Os países da UE decidiram reduzir o consumo de gás em 15% no próximo ano. Com isso, os países europeus pretendem diminuir sua dependência da importação de gás e petróleo da Rússia. A Comissão Europeia apresentou na semana passada o plano de emergência porque não confia que o fornecimento de gás russo continuará fluindo.
O objetivo é consumir 45 bilhões de metros cúbicos de gás a menos nos próximos meses. Ursula von der Leyen, presidente da Comissão Europeia, afirma que com esse acordo “foram lançadas bases sólidas para a solidariedade indispensável entre os Estados-Membros diante da chantagem energética de Putin”.
O Tribunal de Contas Europeu suspeita que os planos da Comissão Europeia não serão suficientes para tornar a Europa independente do gás e petróleo russos até 2030. O financiamento do chamado programa preparado pode ser inadequado, alerta o Tribunal de Contas.

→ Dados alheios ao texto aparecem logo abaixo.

Lemma hashPartConfs_backend table bs slots blocks nums sps tps p :
  0 <= nums <= Z.of_nat (length bs) ->
  p ∈ hashPartConfs table bs slots blocks nums sps tps -> pc_Backend p ∈ bs.
Proof.
  intros Hn Hp. apply (list_elem_of_fmap_2 pc_Backend) in Hp. rewrite uniform_backends in Hp.
  apply list_elem_of_In, in_concat in Hp as (l & Hl%list_elem_of_In & Hp%list_elem_of_In).
  apply list_elem_of_fmap in Hl as (s & -> & Hs%elem_of_seqZ).
  apply elem_of_replicate in Hp as [-> _].
  destruct (lookup_lt_is_Some_2 bs (Z.to_nat s)) as [b Hb]; [lia|].
  rewrite Hb. by eapply list_elem_of_lookup_2.
Qed.

(** The partition of a table [CreateHashTable] created. *)
Lemma uniform_partition conf table key bs pn c extra p :
  HashUniform conf table key bs pn = Ok c -> 0 < rc_Slots conf < two63 ->
  build_partition conf (with_extra extra c) = Ok p ->
  exists h ivs, p = Partition.PHash h /\
    built_hash (rc_Slots conf) (with_extra extra c) ivs h /\
    Forall (fun iv => 0 <= iv.1 /\ iv.2 <= rc_Slots conf) ivs /\
    (forall seg, seg ∈ Hash.Segments h -> seg_Backend seg ∈ bs).
Proof.
  intros HU Hs Hb.
  destruct (HashUniform_inv _ _ _ _ _ _ HU) as (nums & sps & tps & UA & _ & HS & HT & _ & HP).
  destruct (with_extra_proj extra c) as (EP & ES & ET).
  unfold build_partition in Hb. rewrite ET, ES, HT, HS in Hb. cbn [String.eqb MethodTypeHash] in Hb.
  rewrite (proj2 (Z.eqb_neq _ 0)) in Hb by lia.
  apply res_bind_ok_inv in Hb as (h & Hb & [= <-]). unfold run_build in Hb.
  destruct (Hash.Build _) as [[[]| |] h'] eqn:E; try done. injection Hb as ->.
  destruct (Build_ok_built _ _ _ E) as [ivs HB]. exists h, ivs. split; [done|]. split; [done|].
  pose proof (bh_parse _ _ _ _ HB) as HF. rewrite EP in HF. split.
  - assert (tc_Partitions c <> []) as Hne.
    { intros En. rewrite En in HF. inversion HF; subst. pose proof (bh_total _ _ _ _ HB) as Ht.
      cbn in Ht. lia. }
    destruct (HashUniform_builds _ _ _ _ _ _ HU (proj2 Hs) Hne) as (ivs' & h2 & _ & HB' & Hch).
    assert (ivs = ivs') as ->.
    { pose proof (bh_parse _ _ _ _ HB') as HF'. clear -HF HF'. revert ivs' HF'.
      induction HF as [|? ? ? ? ? ? IH]; intros ? HF'; inversion HF'; subst; [done|].
      f_equal; [congruence|by apply IH]. }
    apply Forall_lookup. intros i iv Hi. pose proof (chain_bounds _ _ _ _ _ Hch Hi). lia.
  - intros seg Hseg. rewrite (bh_perm _ _ _ _ HB), EP in Hseg.
    apply elem_of_lookup_imap in Hseg as (j & [q iv] & -> & Hj). cbn.
    apply lookup_zip_with_Some in Hj as (q' & iv' & [= <- <-] & Hq & _).
    apply list_elem_of_lookup_2 in Hq. rewrite HP in Hq. rewrite <- (sort_strings_perm bs).
    eapply hashPartConfs_backend; [|exact Hq]. pose proof (ua_nums _ _ _ _ _ _ UA).
    rewrite sort_strings_perm. lia.
Qed.

(** A table created by [CreateHashTable] routes at once: every string key
    and every integer key that parses is looked up to exactly one segment,
    which lives on one of the backends the statement was given. *)
Theorem create_hash_table_routes `{!HashLib} (HL : HashLibOk _) db t key ty bs pn extra r r' v :
  CreateHashTable db t key ty bs pn extra r = (Ok tt, r') -> db <> "" ->
  0 < rc_Slots (r_conf r) < 2147483648 -> routable v ->
  exists seg, Lookup r' db t (Some v) (Some v) = Ok [seg] /\ seg_Backend seg ∈ bs.
Proof.
  intros E Hdb Hs Hv. apply CreateHashTable_ok in E as (c & [_ HU] & HC).
  assert (t <> "") as Ht.
  { intros ->. unfold HashUniform in HU. by cbn in HU. }
  destruct HC as (s & p & dir & Hsch & Hn & Hnone & Hb & _ & [_ E2 _ _ _ _]).
  assert (0 < rc_Slots (r_conf r) < two63) as Hs' by (unfold two63; lia).
  destruct (uniform_partition _ _ _ _ _ _ _ _ HU Hs' Hb)
    as (h & ivs & -> & HB & Hin & Hbk).
  destruct (built_lookup HL _ _ _ _ v HB Hin Hs Hv) as (idx & seg & _ & _ & HL1 & Hseg & _).
  exists seg. split; [|by apply Hbk]. unfold Lookup.
  rewrite (proj2 (String.eqb_neq db "")), (proj2 (String.eqb_neq t "")) by done.
  rewrite E2, lookup_insert_eq. cbn [sch_Tables]. rewrite lookup_insert_eq. exact HL1.
Qed.

Lemma create_hash_table_routes_witness :
  exists seg,
    @Lookup mod_hash (CreateHashTable "db" "o" "id" "hash" ["b7"; "b5"] None None demo).2 "db" "o"
      (Some (mkSQLVal StrVal "abc")) (Some (mkSQLVal StrVal "abc")) = Ok [seg] /\
    seg_Backend seg ∈ ["b7"; "b5"].
Proof.
  apply (@create_hash_table_routes mod_hash mod_hash_ok "db" "o" "id" "hash" ["b7"; "b5"] None None demo).
  - vm_compute. reflexivity.
  - done.
  - vm_compute. split; reflexivity.
  - by left.
Defined.

(** ** Error paths *)

(** A name [createTable] accepts. *)
Definition name_ok (t : string) : bool :=
  negb (Nat.ltb NAME_CHAR_LEN (String.length t + TABLE_NAME_SUFFIX)) && negb (checkNameInvalid t).

Lemma createTable_named db t l r :
  name_ok t = true ->
  createTable db t l r =
  (addTable db (Some l) ;;;
   let* x := attempt (writeTableFrmData db t (Some l)) in
   match x with
   | inr err => attempt (removeTable db t) ;;; throw err
   | inl _ => update_version_or_panic
   end) r.
Proof.
  intros [H1%negb_true_iff H2%negb_true_iff]%andb_true_iff. unfold createTable. by rewrite H1, H2.
Qed.

(** When a new table's configuration does not build, [createTable]
    returns the build error but leaves the table in the schema without a
    partition: the next lookup of it panics. *)
Theorem create_build_failure_panics `{!HashLib} db t l c s e r a b :
  name_ok t = true -> db <> "" -> t <> "" -> r_Schemas r !! db = Some s ->
  r_heap r !! l = Some c -> tc_Name c = t -> sch_Tables s !! t = None ->
  build_partition (r_conf r) c = Err e ->
  exists r', createTable db t l r = (Err e, r') /\
    Lookup r' db t a b = Panic "nil pointer dereference".
Proof.
  intros Hok Hdb Ht Hs Hc Hn Hnone Hb. rewrite createTable_named by done. unfold bind at 1.
  rewrite (addTable_run _ _ _ _ _ Hdb Hs Hc), Hn, Hnone, Hb. eexists. split; [reflexivity|].
  unfold Lookup. rewrite (proj2 (String.eqb_neq db "")), (proj2 (String.eqb_neq t "")) by done.
  cbn. rewrite lookup_insert_eq. cbn. by rewrite lookup_insert_eq.
Qed.

(** Nine backends, PARTITIONS 8. *)
Definition nine_conf : TableConfig :=
  match HashUniform DefaultRouterConfig "t" "id"
          ["b1"; "b2"; "b3"; "b4"; "b5"; "b6"; "b7"; "b8"; "b9"] (Some (mkSQLVal IntVal "8")) with
  | Ok c => c
  | _ => mkTableConfig "" 0 0 "" "" [] None
  end.

Definition nine_router : Router :=
  mkRouter DefaultRouterConfig {["db" := mkSchema "db" ∅]} {[0%nat := nine_conf]} 1%nat fresh_disk [].

Lemma create_build_failure_panics_witness :
  exists e r', createTable "db" "t" 0%nat nine_router = (Err e, r') /\
    @Lookup mod_hash r' "db" "t" None None = Panic "nil pointer dereference".
Proof.
  eexists. apply (@create_build_failure_panics mod_hash "db" "t" 0%nat nine_conf (mkSchema "db" ∅));
    try done; vm_compute; reflexivity.
Defined.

A Comissão Europeia elaborou um conjunto de medidas para desconectar os Estados-Membros europeus do gás, petróleo e carvão russos. Até 2030, a UE deveria ser totalmente independente de Moscou. O plano, chamado RePowerEU, prevê investimentos adicionais, inclusive em energia renovável, que podem chegar a 300 bilhões de euros.
O dinheiro vem, entre outras fontes, do grande fundo de recuperação da pandemia. Além disso, a Comissão quer leiloar permissões de emissão extras no valor de 20 bilhões de euros e os países da UE poderão transferir fundos originalmente destinados à agricultura ou à política de coesão.

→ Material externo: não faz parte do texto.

(* ===== verification/SegmentFacts.v ===== *)
(** * Segments of a built partition

    Whatever the method, a built partition lists segments with pairwise
    different ranges, and the segment of an index is one of them (or, for a
    hash slot nothing covers, the zero segment). Looking a key up and asking
    for the segment of its index agree. *)

From S2P Require Import Prelude GoLib Config Partition HashFacts Compute Router RouterFacts.
Local Open Scope string_scope.
Local Open Scope Z_scope.

Record wf_part (p : Partition.t) : Prop := {
  wp_range : forall s, s ∈ Partition.GetSegments p -> is_Some (seg_Range s);
  wp_inj : forall s1 s2, s1 ∈ Partition.GetSegments p -> s2 ∈ Partition.GetSegments p ->
    seg_Range s1 = seg_Range s2 -> s1 = s2;
  wp_get : forall i s, Partition.GetSegment p i = Ok s ->
    s ∈ Partition.GetSegments p \/ s = zeroSegment;
  wp_slot : forall h i s, p = Partition.PHash h -> Hash.partitions h !! i = Some s ->
    s ∈ Hash.Segments h
}.

(** The [i]-th segment carries the address [i]. *)
Definition indexed (segs : list Segment) : Prop :=
  forall i s, segs !! i = Some s -> exists k, seg_Range s = Some (mkKeyRange i k).

Lemma indexed_snoc segs s k :
  indexed segs -> seg_Range s = Some (mkKeyRange (length segs) k) -> indexed (segs ++ [s])%list.
Proof.
  intros HI Hs i x [H|[Hl H]]%lookup_app_Some; [by apply HI|].
  destruct (i - length segs)%nat eqn:E; [|done]. injection H as <-.
  assert (i = length segs) as -> by lia. by exists k.
Qed.

Lemma indexed_inj segs s1 s2 :
  indexed segs -> s1 ∈ segs -> s2 ∈ segs -> seg_Range s1 = seg_Range s2 -> s1 = s2.
Proof.
  intros HI [i Hi]%list_elem_of_lookup_1 [j Hj]%list_elem_of_lookup_1 E.
  destruct (HI _ _ Hi) as [k1 H1], (HI _ _ Hj) as [k2 H2].
  rewrite H1, H2 in E. injection E as ->. congruence.
Qed.

Lemma indexed_range segs s : indexed segs -> s ∈ segs -> is_Some (seg_Range s).
Proof. intros HI [i Hi]%list_elem_of_lookup_1. destruct (HI _ _ Hi) as [k ->]. done. Qed.

Lemma index_slice_elem {A} (l : list A) i x : index_slice l i = Ok x -> x ∈ l.
Proof.
  unfold index_slice. destruct (i <? 0); [done|].
  destruct (l !! Z.to_nat i) eqn:E; [|done]. intros [= <-]. by eapply list_elem_of_lookup_2.
Qed.

Lemma run_build_inv {T} (m : M T unit) x y : run_build m x = Ok y -> m x = (Ok tt, y).
Proof. unfold run_build. destruct (m x) as [[[]| |] ?]; naive_solver. Qed.

Lemma indexed_imap_mkseg (l : list (PartitionConfig * (Z * Z))) : indexed (imap mkseg l).
Proof.
  intros i s. rewrite list_lookup_imap. destruct (l !! i); [|done]. cbn. intros [= <-].
  by eexists.
Qed.

Lemma hash_wf n c h : Hash.Build (Hash.NewHash n c) = (Ok tt, h) -> wf_part (Partition.PHash h).
Proof.
  intros (ivs & HB)%Build_ok_built.
  assert (forall s, s ∈ Hash.Segments h <-> s ∈ imap mkseg (zip (tc_Partitions c) ivs)) as Hm.
  { intros s. by rewrite (bh_perm _ _ _ _ HB). }
  pose proof (indexed_imap_mkseg (zip (tc_Partitions c) ivs)) as HI.
  split; cbn; unfold Hash.GetSegments.
  - intros s Hs%Hm. by eapply indexed_range.
  - intros s1 s2 H1%Hm H2%Hm. by eapply indexed_inj.
  - intros i s. unfold Hash.GetSegment. destruct (_ || _)%bool; [done|]. intros [= <-].
    destruct (Hash.partitions h !! i) as [x|] eqn:E; [|by right]. left. cbn.
    by apply (bh_map _ _ _ _ HB) in E as [? _].
  - intros h' i s [= <-] E. by apply (bh_map _ _ _ _ HB) in E as [? _].
Qed.

Ltac indexed_loop :=
  let E := fresh in
  intros E; refine (forM_invariant (fun x => indexed _) _ _ _ _ _ _ _ E);
  [ intros ? ? ? ? _ ? [= _ <-]; by eapply indexed_snoc | by intros [|] ? ].

Lemma list_indexed c l : List_.Build (List_.NewList c) = (Ok tt, l) -> indexed (List_.Segments l).
Proof.
  unfold List_.Build, bind, get. cbn [List_.conf List_.NewList]. indexed_loop.
Qed.
Lemma global_indexed c g :
  Global.Build (Global.NewGlobal (Some c)) = (Ok tt, g) -> indexed (Global.Segments g).
Proof.
  unfold Global.Build, bind, get. cbn [Global.conf Global.NewGlobal]. indexed_loop.
Qed.
Lemma single_indexed c s :
  Single.Build (Single.NewSingle (Some c)) = (Ok tt, s) -> indexed (Single.Segments s).
Proof.
  unfold Single.Build, bind, get. cbn [Single.conf Single.NewSingle]. indexed_loop.
Qed.

(** A partition whose segments are indexed and answers indexes by slicing. *)
Lemma indexed_wf p :
  (forall h, p <> Partition.PHash h) -> indexed (Partition.GetSegments p) ->
  (forall i s, Partition.GetSegment p i = Ok s -> s ∈ Partition.GetSegments p) -> wf_part p.
Proof.
  intros Hnh HI HG. split.
  - intros s. by apply indexed_range.
  - intros s1 s2. by apply indexed_inj.
  - intros i s Hs. left. by eapply HG.
  - intros h i s ->. by destruct (Hnh h).
Qed.

Lemma build_partition_wf conf c p : build_partition conf c = Ok p -> wf_part p.
Proof.
  unfold build_partition. repeat case_match; try done;
    intros (x & Hb%run_build_inv & [= <-])%res_bind_ok_inv; [by eapply hash_wf..| | |];
    (apply indexed_wf; [done|..]); cbn.
  - by eapply global_indexed.
  - intros i s. unfold Global.GetSegment. case_match; [done|]. apply index_slice_elem.
  - by eapply single_indexed.
  - intros i s. unfold Single.GetSegment. case_match; [done|]. apply index_slice_elem.
  - by eapply list_indexed.
  - intros i s. unfold List_.GetSegment. case_match; [done|]. apply index_slice_elem.
Qed.

(** ** Where a key lives *)

Section Stored.
Context `{HL : HashLib}.

(** A row with key [key] lives in the segment [home] of the partition. *)
Definition stored (p : Partition.t) (key : SQLVal) (home : Segment) : Prop :=
  home ∈ Partition.GetSegments p /\
  exists i, Partition.GetIndex p key = Ok i /\ Partition.GetSegment p i = Ok home.

Lemma Lookup_all p : Partition.Lookup p None None = Ok (Partition.GetSegments p).
Proof. by destruct p. Qed.

(** Looking up a key with the index of [home]. *)
Lemma Lookup_home p v key home :
  stored p key home -> Partition.GetIndex p v = Partition.GetIndex p key ->
  exists segs, Partition.Lookup p (Some v) (Some v) = Ok segs /\ home ∈ segs.
Proof.
  intros (Hm & i & Hi & Hg) E. rewrite Hi in E.
  destruct p as [h|l|g|s]; cbn in *.
  - unfold Hash.Lookup. rewrite bool_decide_eq_true_2 by done. cbn [negb].
    rewrite String.eqb_refl, E. cbn [res_bind]. eexists. split; [done|].
    unfold Hash.GetSegment in Hg. destruct (_ || _)%bool in Hg; [done|].
    injection Hg as Hg. rewrite Hg. by left.
  - unfold List_.Lookup. rewrite bool_decide_eq_true_2 by done. cbn [negb].
    rewrite String.eqb_refl, E. cbn [res_bind]. unfold List_.GetSegment in Hg.
    case_match; [done|]. rewrite Hg. cbn. eexists. split; [done|by left].
  - by eexists.
  - by eexists.
Qed.

(** A hash or list lookup of one key answers with one segment. *)
Lemma Lookup_one p v segs :
  Partition.Lookup p (Some v) (Some v) = Ok segs ->
  (exists h, p = Partition.PHash h) \/ (exists l, p = Partition.PList l) ->
  exists seg, segs = [seg].
Proof.
  intros E [[h ->]|[l ->]]; cbn in E.
  - unfold Hash.Lookup in E. rewrite bool_decide_eq_true_2 in E by done. cbn [negb] in E.
    rewrite String.eqb_refl in E. apply res_bind_ok_inv in E as (i & _ & [= <-]). by eexists.
  - unfold List_.Lookup in E. rewrite bool_decide_eq_true_2 in E by done. cbn [negb] in E.
    rewrite String.eqb_refl in E. apply res_bind_ok_inv in E as (i & _ & E).
    apply res_bind_ok_inv in E as (s & _ & [= <-]). by eexists.
Qed.

(** What a lookup of one key finds is a segment of the partition, or nothing
    covers the slot. *)
Lemma Lookup_elem p v segs s :
  wf_part p -> Partition.Lookup p (Some v) (Some v) = Ok segs -> s ∈ segs ->
  s ∈ Partition.GetSegments p \/ s = zeroSegment.
Proof.
  intros HW E Hs. destruct p as [h|l|g|x]; cbn in *; try (injection E as <-; by left).
  - unfold Hash.Lookup in E. rewrite bool_decide_eq_true_2 in E by done. cbn [negb] in E.
    rewrite String.eqb_refl in E. apply res_bind_ok_inv in E as (i & _ & [= <-]).
    apply list_elem_of_singleton in Hs as ->.
    destruct (Hash.partitions h !! i) as [y|] eqn:Hy; [left|by right]. by eapply (wp_slot _ HW).
  - unfold List_.Lookup in E. rewrite bool_decide_eq_true_2 in E by done. cbn [negb] in E.
    rewrite String.eqb_refl in E. apply res_bind_ok_inv in E as (i & _ & E).
    apply res_bind_ok_inv in E as (y & Hy & [= <-]). apply list_elem_of_singleton in Hs as ->.
    left. by eapply index_slice_elem.
Qed.

(** The partition of a table. *)
Definition table_part (r : Router) (db t : string) (p : Partition.t) : Prop :=
  exists tb, getTable r db t = Ok tb /\ tb_Partition tb = Some p.

Lemma table_part_Lookup r db t p a b :
  table_part r db t p -> Lookup r db t a b = Partition.Lookup p a b.
Proof.
  intros (tb & Ht & Hp). unfold getTable, Lookup in *. destruct (String.eqb db ""); [done|].
  destruct (String.eqb t ""); [done|]. destruct (r_Schemas r !! db); [|done].
  destruct (sch_Tables _ !! t); [|done]. injection Ht as ->. unfold partition_of. by rewrite Hp.
Qed.

Lemma table_part_GetIndex r db t p v :
  table_part r db t p -> GetIndex r db t v = Partition.GetIndex p v.
Proof. intros (tb & Ht & Hp). unfold GetIndex, partition_of. rewrite Ht. cbn. by rewrite Hp. Qed.

Lemma table_part_GetSegments r db t p idxs :
  table_part r db t p ->
  GetSegments r db t idxs =
  match idxs with [] => Ok (Partition.GetSegments p) | _ => collect p idxs [] end.
Proof. intros (tb & Ht & Hp). unfold GetSegments, partition_of. rewrite Ht. cbn. by rewrite Hp. Qed.

Lemma table_part_wf r db t p : inv r -> table_part r db t p -> wf_part p.
Proof.
  intros HI (tb & Ht & Hp). unfold getTable in Ht. destruct (String.eqb db ""); [done|].
  destruct (String.eqb t ""); [done|]. destruct (r_Schemas r !! db) as [s|] eqn:Hs; [|done].
  destruct (sch_Tables s !! t) as [tb'|] eqn:Hs'; [|done]. injection Ht as ->.
  destruct (inv_table _ HI db t tb) as (_ & _ & c & p' & _ & _ & _ & Hp' & Hb); [by exists s|].
  rewrite Hp in Hp'. injection Hp' as <-. by eapply build_partition_wf.
Qed.

End Stored.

Mas, segundo o Tribunal de Contas, esse plano está parcialmente construído sobre bases frágeis, porque muito depende da disposição dos Estados-Membros em solicitar subsídios do fundo de recuperação da pandemia, ao qual podem estar vinculadas condições.
Além disso, o dinheiro seria distribuído segundo a mesma chave de distribuição, ainda que aqui haja necessidades muito diferentes, afirma o Tribunal de Contas. A Alemanha é, por exemplo, um dos países que mais depende do gás russo, mas, segundo essas regras, tem direito a apenas 8,3% do dinheiro.